RECORDS SHOWN: Begin
(* ===== verification/MlKem.v ===== *)
(** * ML-KEM suites and backends ([src/src/cryptography/mlkem.ts])

    The suite descriptors, their lookup, and the interface of a backend: the
    class [MlKemBackend] states what the callers use of it, [MlKemCorrect] and
    [MlKemTotal] what they rely on.  [MlKemWasm] implements it. *)

From S2P Require Import Prelude Bytes.
Local Open Scope Z_scope.

Definition ML_KEM_512_PUBLIC_KEY_BYTES : Z := 800.
Definition ML_KEM_512_SECRET_KEY_BYTES : Z := 1632.
Definition ML_KEM_512_CIPHERTEXT_BYTES : Z := 768.
Definition ML_KEM_768_PUBLIC_KEY_BYTES : Z := 1184.
Definition ML_KEM_768_SECRET_KEY_BYTES : Z := 2400.
Definition ML_KEM_768_CIPHERTEXT_BYTES : Z := 1088.
Definition ML_KEM_1024_PUBLIC_KEY_BYTES : Z := 1568.
Definition ML_KEM_1024_SECRET_KEY_BYTES : Z := 3168.
Definition ML_KEM_1024_CIPHERTEXT_BYTES : Z := 1568.
Definition ML_KEM_SHARED_SECRET_BYTES : Z := 32.
Definition ML_KEM_KEYPAIR_RANDOM_BYTES : Z := 64.
Definition ML_KEM_ENCAPS_RANDOM_BYTES : Z := 32.

Record WasmExports := { keypair : string; encaps : string; decaps : string }.

Record MlKemSuiteDescriptor := {
  parameterSet : Z;
  standardName : string;
  publicKeyBytes : Z;
  secretKeyBytes : Z;
  ciphertextBytes : Z;
  sharedSecretBytes : Z;
  keyPairRandomBytes : Z;
  encapsRandomBytes : Z;
  wasmExports : WasmExports;
}.

Definition ML_KEM_512_SUITE : MlKemSuiteDescriptor := {|
  parameterSet := 512;
  standardName := "ML-KEM-512";
  publicKeyBytes := ML_KEM_512_PUBLIC_KEY_BYTES;
  secretKeyBytes := ML_KEM_512_SECRET_KEY_BYTES;
  ciphertextBytes := ML_KEM_512_CIPHERTEXT_BYTES;
  sharedSecretBytes := ML_KEM_SHARED_SECRET_BYTES;
  keyPairRandomBytes := ML_KEM_KEYPAIR_RANDOM_BYTES;
  encapsRandomBytes := ML_KEM_ENCAPS_RANDOM_BYTES;
  wasmExports := {| keypair := "_mlkem512_keypair"; encaps := "_mlkem512_encaps";
                    decaps := "_mlkem512_decaps" |};
|}.

Definition ML_KEM_768_SUITE : MlKemSuiteDescriptor := {|
  parameterSet := 768;
  standardName := "ML-KEM-768";
  publicKeyBytes := ML_KEM_768_PUBLIC_KEY_BYTES;
  secretKeyBytes := ML_KEM_768_SECRET_KEY_BYTES;
  ciphertextBytes := ML_KEM_768_CIPHERTEXT_BYTES;
  sharedSecretBytes := ML_KEM_SHARED_SECRET_BYTES;
  keyPairRandomBytes := ML_KEM_KEYPAIR_RANDOM_BYTES;
  encapsRandomBytes := ML_KEM_ENCAPS_RANDOM_BYTES;
  wasmExports := {| keypair := "_mlkem768_keypair"; encaps := "_mlkem768_encaps";
                    decaps := "_mlkem768_decaps" |};
|}.

Definition ML_KEM_1024_SUITE : MlKemSuiteDescriptor := {|
  parameterSet := 1024;
  standardName := "ML-KEM-1024";
  publicKeyBytes := ML_KEM_1024_PUBLIC_KEY_BYTES;
  secretKeyBytes := ML_KEM_1024_SECRET_KEY_BYTES;
  ciphertextBytes := ML_KEM_1024_CIPHERTEXT_BYTES;
  sharedSecretBytes := ML_KEM_SHARED_SECRET_BYTES;
  keyPairRandomBytes := ML_KEM_KEYPAIR_RANDOM_BYTES;
  encapsRandomBytes := ML_KEM_ENCAPS_RANDOM_BYTES;
  wasmExports := {| keypair := "_mlkem1024_keypair"; encaps := "_mlkem1024_encaps";
                    decaps := "_mlkem1024_decaps" |};
|}.

(** [None] is the [RangeError] for an unsupported parameter set. *)
Definition getMlKemSuite (ps : Z) : option MlKemSuiteDescriptor :=
  if ps =? 512 then Some ML_KEM_512_SUITE
  else if ps =? 768 then Some ML_KEM_768_SUITE
  else if ps =? 1024 then Some ML_KEM_1024_SUITE
  else None.

(** A key pair as the backend returns it; [destroy] zeroes the secret key. *)
Record MlKemKeyPair := { kp_public : bytes; kp_secret : bytes }.

(** ** The backend

    Each asynchronous call draws fresh randomness: the [coins] argument is the
    entropy the TypeScript supplies.  [None] is a rejected promise. *)
Class MlKemBackend := {
  backend_suite : MlKemSuiteDescriptor;
  generateKeyPair : bytes -> option MlKemKeyPair;
  encapsulate : bytes -> bytes -> option (bytes * bytes);
  decapsulate : bytes -> bytes -> option bytes;
}.

(** FIPS 203 correctness, as the healing exchange relies on it: decapsulating
    a ciphertext made for the public key of a generated pair gives the shared
    secret of the encapsulation. *)
Class MlKemCorrect (B : MlKemBackend) : Prop := {
  decapsulate_encapsulate coins kp coins' ct ss :
    generateKeyPair coins = Some kp ->
    encapsulate coins' (kp_public kp) = Some (ct, ss) ->
    decapsulate ct (kp_secret kp) = Some ss;
}.

(** A backend that answers: with coins of the suite's sizes key generation, and
    encapsulation to a generated public key, resolve with outputs of the suite's
    sizes. *)
Class MlKemTotal (B : MlKemBackend) : Prop := {
  generateKeyPair_total coins :
    blen coins = keyPairRandomBytes backend_suite ->
    exists kp, generateKeyPair coins = Some kp /\
      blen (kp_public kp) = publicKeyBytes backend_suite /\
      blen (kp_secret kp) = secretKeyBytes backend_suite;
  encapsulate_total coins' kp coins :
    generateKeyPair coins' = Some kp -> blen coins = encapsRandomBytes backend_suite ->
    exists ct ss, encapsulate coins (kp_public kp) = Some (ct, ss) /\
      blen ct = ciphertextBytes backend_suite /\ blen ss = sharedSecretBytes backend_suite;
}.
RECORDS SHOWN: End
Where a line of the records holds the word "encapsulation", copy that line.

**RESPONSE**
    secret of the encapsulation. *)
    encapsulation to a generated public key, resolve with outputs of the suite's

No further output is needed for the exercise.